TBI remains a leading cause of mortality and long-term disability worldwide, characterized by complex secondary cascades of injury due to inflammation, oxidative stress, blood-brain barrier (BBB) disruption, excitotoxicity, and neuronal apoptosis. While clinical practice and research have focused primarily on supportive care and intracranial pressure management, there is a growing interest in pharmacological agents that can prevent secondary injury mechanisms. Among these, ARBs, traditionally used for cardiovascular conditions, have emerged as potential neuroprotective agents in TBI.

Preclinical models of TBI have demonstrated that blood-brain barrier-crossing ARBs reduce cerebral edema, improve BBB integrity, reduce dysfunctional cerebrovascular remodeling, and attenuate neuroinflammatory markers by controlling angiotensin II and AT1 & 2 receptors. AT1 receptors and PPAR-γ have an inverse effect: by inhibiting AT1 receptors, there’s an upregulation of PPAR-γ. PPAR-γ reduces proinflammatory cytokines via gene level inhibition (NFkB and AP-1), mitigating the effects of excessive inflammation, oxidative stress, and apoptosis in various tissues, including the brain. 
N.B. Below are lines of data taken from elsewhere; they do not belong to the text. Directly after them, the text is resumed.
Lemma bufs_distinct s pcs all r r' : core s pcs all → r ∈ all → r' ∈ all → rq_b r = rq_b r' → r = r'.
Proof.
  intros H Hr Hr' He. apply list_elem_of_lookup in Hr as [i Hi]. apply list_elem_of_lookup in Hr' as [j Hj].
  assert (i = j) as <-; [|congruence]. eapply NoDup_lookup; [apply (co_bufs _ _ _ H)|by rewrite list_lookup_fmap, Hi|]. by rewrite list_lookup_fmap, Hj, He.
Qed.

(** The other requests have other descriptors and other buffers. *)
Lemma other_request s pcs r l r' : core s pcs (r :: l) → r' ∈ l → rq_b r' ≠ rq_b r ∧ (∀ i, i ∈ chain r' → i ∉ chain r).
Proof.
  intros H Hr'. split.
  - pose proof (co_bufs _ _ _ H) as Hnd. cbn in Hnd. apply list.NoDup_cons in Hnd as [Hn _]. intros He. apply Hn. rewrite <- He.
    apply list_elem_of_fmap. by exists r'.
  - intros i Hi Hi'. pose proof (co_nodup _ _ _ H) as Hnd. change (chains (r :: l)) with (chain r ++ chains l) in Hnd.
    apply list.NoDup_app in Hnd as (_ & Hd & _). apply (Hd i Hi'), elem_of_chains. by exists r'.
Qed.

Lemma head_in_chain r : rq_0 r ∈ chain r.
Proof. apply elem_of_cons. by left. Qed.

Lemma chain_in_range s pcs all r i : core s pcs all → r ∈ all → i ∈ chain r → in_range i.
Proof. intros H Hr Hi. pose proof (co_range _ _ _ H) as Hf. rewrite list.Forall_forall in Hf. apply Hf, elem_of_chains. by exists r. Qed.

Lemma w16_w16_add a b : w16 (w16 a + b) = w16 (a + b).
Proof. unfold w16. by rewrite Zplus_mod_idemp_l. Qed.

Lemma w16_range a : 0 <= w16 a < 2 ^ 16.
Proof. apply Z.mod_pos_bound. lia. Qed.

Lemma w16_small a : 0 <= a < 2 ^ 16 → w16 a = a.
Proof. apply Z.mod_small. Qed.
(** X8.  On a field with any of the three directives, linked in any order,
    a text that is not empty goes through the parsers unchanged and becomes
    the model value; [notBlank], when it is there, sets its flag to true,
    and each bound-check rule that is there sets its flag to its verdict on
    the text. *)
Theorem text_through_directives (ds : list Directive) (f0 f : Field) (s : string) :
  parsers (ctrl f0) = [] →
  s ≠ "" →
  same_wiring (link_all ds f0) f →
  ∃ f', fire StringToNumber (ViewChange (Str s)) f = (Normal tt, f') ∧
    viewValue (ctrl f') = Str s ∧ modelValue (ctrl f') = Str s ∧
    (NotBlank ∈ ds → flag "notBlank" (ctrl f') = Some true) ∧
    (ValidateNumberMax ∈ ds →
     flag "validateNumberMax" (ctrl f') = Some (max_verdict StringToNumber f (Str s))) ∧
    (ValidateNumberMin ∈ ds →
     flag "validateNumberMin" (ctrl f') = Some (min_verdict StringToNumber f (Str s))).
Proof.
  intros Hnil Hs (Hfp & _ & _).
  destruct (link_order ds f0) as (Hp & _ & _ & Hu & Hb & _).
  rewrite Hp, Hnil in Hfp. cbn [app] in Hfp.
  unfold fire, bind, modify, get.
  set (fv := with_ctrl (with_viewValue (Str s)) f).
  change (parsers (ctrl fv)) with (parsers (ctrl f)). rewrite Hfp, run_hooks_app.
  unfold bind.
  destruct (run_notBlanks s (reverse (omap unshifted_hook ds)) fv Hs)
    as (f1 & -> & Hfr1 & Hother1 & Hnb); [by apply Forall_reverse|].
  destruct (run_hooks_bound_check StringToNumber (omap pushed_hook ds) (Str s) f1 Hb)
    as (f2 & -> & Hfr2 & Hmax & Hmin & Hrest).
  eexists. split; [done|].
  destruct Hfr1 as (Hs1 & Ha1 & _ & _ & Hv1 & _ & _ & _ & He1).
  destruct Hfr2 as (_ & _ & _ & _ & Hv2 & _).
  split; [cbn; by rewrite Hv2, Hv1|]. split; [done|]. split; [|split].
  - intros Hin. change (flag "notBlank" (ctrl f2) = Some true).
    rewrite Hrest by done. apply Hnb.
    intros Hrev. apply (f_equal reverse) in Hrev. rewrite reverse_involutive in Hrev.
    by apply unshifted_hook_nil in Hin.
  - intros Hin. change (flag "validateNumberMax" (ctrl f2) = Some (max_verdict StringToNumber f (Str s))).
    rewrite Hmax, decide_True by (by apply pushed_hook_max). f_equal.
    by apply max_verdict_ext.
  - intros Hin. change (flag "validateNumberMin" (ctrl f2) = Some (min_verdict StringToNumber f (Str s))).
    rewrite Hmin, decide_True by (by apply pushed_hook_min). f_equal.
    by apply min_verdict_ext.
Qed.
(** * Osmoscan: the transaction normalization pipeline

    A shallow embedding of the amount formatter, the transaction parser,
    the ledger client, the date formatter, the address field, the saved
    wallets and the Awaken Tax CSV exporter, followed by the properties
    proved about them.

    Conventions.
    - A JavaScript string is a [string]: a sequence of code units below
      256.
    - A [bigint] is a [Z]; [BigInt] division and remainder truncate
      towards zero ([Z.quot] and [Z.rem]).
    - A call that may raise returns a [result]; [Throw] carries the kind
      of the exception that the JavaScript code would raise. *)

From Stdlib Require Import ZArith List String Ascii Bool Lia.
Import ListNotations.

Local Open Scope string_scope.
Local Open Scope Z_scope.

(** ** Exceptions *)

Inductive JsError : Type :=
| TypeError
| SyntaxError
| RangeError
| Error (msg : string).

Inductive result (A : Type) : Type :=
| Ok (a : A)
| Throw (e : JsError).

Arguments Ok {A} a.
Arguments Throw {A} e.

Definition bind {A B : Type} (r : result A) (k : A -> result B) : result B :=
  match r with
  | Ok a => k a
  | Throw e => Throw e
  end.

Notation "x <- r ;; k" := (bind r (fun x => k))
  (at level 61, r at next level, right associativity).

(** ** JavaScript built-ins used by the sources *)

Module JS.

(** The double quote and the line feed, by character code. *)
Definition dquote : ascii := ascii_of_nat 34.
Definition newline : ascii := ascii_of_nat 10.

Definition char_code (c : ascii) : N := N_of_ascii c.

Definition in_range (lo hi : ascii) (c : ascii) : bool :=
  (char_code lo <=? char_code c)%N && (char_code c <=? char_code hi)%N.

Definition is_digit (c : ascii) : bool := in_range "0" "9" c.
Definition is_lower (c : ascii) : bool := in_range "a" "z" c.
Definition is_upper (c : ascii) : bool := in_range "A" "Z" c.

(** The characters of [[a-z0-9]]. *)
Definition is_lower_alnum (c : ascii) : bool := is_lower c || is_digit c.

(** White space and line terminators among the code units below 256:
    TAB, LF, VT, FF, CR, SPACE and the no-break space U+00A0. *)
Definition is_space (c : ascii) : bool :=
  let n := char_code c in
  ((9 <=? n)%N && (n <=? 13)%N) || (n =? 32)%N || (n =? 160)%N.

(** Truthiness of a string: only the empty string is falsy. *)
Definition truthy (s : string) : bool :=
  match s with
  | EmptyString => false
  | String _ _ => true
  end.

(** [a || b] for a possibly undefined string [a]. *)
Definition or_else (a : option string) (b : string) : string :=
  match a with
  | Some s => if truthy s then s else b
  | None => b
  end.

Fixpoint repeat_char (c : ascii) (n : nat) : string :=
  match n with
  | O => EmptyString
  | S k => String c (repeat_char c k)
  end.

(** [s.padStart(n, c)] and [s.padEnd(n, c)] for a one-character filler. *)
Definition padStart (s : string) (n : nat) (c : ascii) : string :=
  repeat_char c (n - String.length s) ++ s.

Definition padEnd (s : string) (n : nat) (c : ascii) : string :=
  s ++ repeat_char c (n - String.length s).

(** [s.slice(0, n)], [s.slice(n)] and [s.slice(a, b)] for [0 <= a <= b]. *)
Definition slice_to (s : string) (n : nat) : string := substring 0 n s.

Fixpoint slice_from (s : string) (n : nat) : string :=
  match n, s with
  | O, _ => s
  | S k, EmptyString => EmptyString
  | S k, String _ r => slice_from r k
  end.

Definition slice (s : string) (a b : nat) : string :=
  slice_to (slice_from s a) (b - a).

Definition startsWith (s p : string) : bool := prefix p s.

Fixpoint includes (s p : string) : bool :=
  prefix p s ||
  match s with
  | EmptyString => false
  | String _ r => includes r p
  end.

Definition has_char (s : string) (c : ascii) : bool :=
  includes s (String c EmptyString).

Definition upper_char (c : ascii) : ascii :=
  if is_lower c then ascii_of_N (char_code c - 32) else c.

Fixpoint toUpperCase (s : string) : string :=
  match s with
  | EmptyString => EmptyString
  | String c r => String (upper_char c) (toUpperCase r)
  end.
ARBs represent a promising class of neuroprotective agents in the management of TBI due to their multifaceted roles in modulating neuroinflammation, oxidative stress, and vascular dysfunction. Future research should prioritize prospective clinical trials, biomarker-guided treatment strategies, and investigation into the synergistic effects of ARBs with other neuroprotective agents.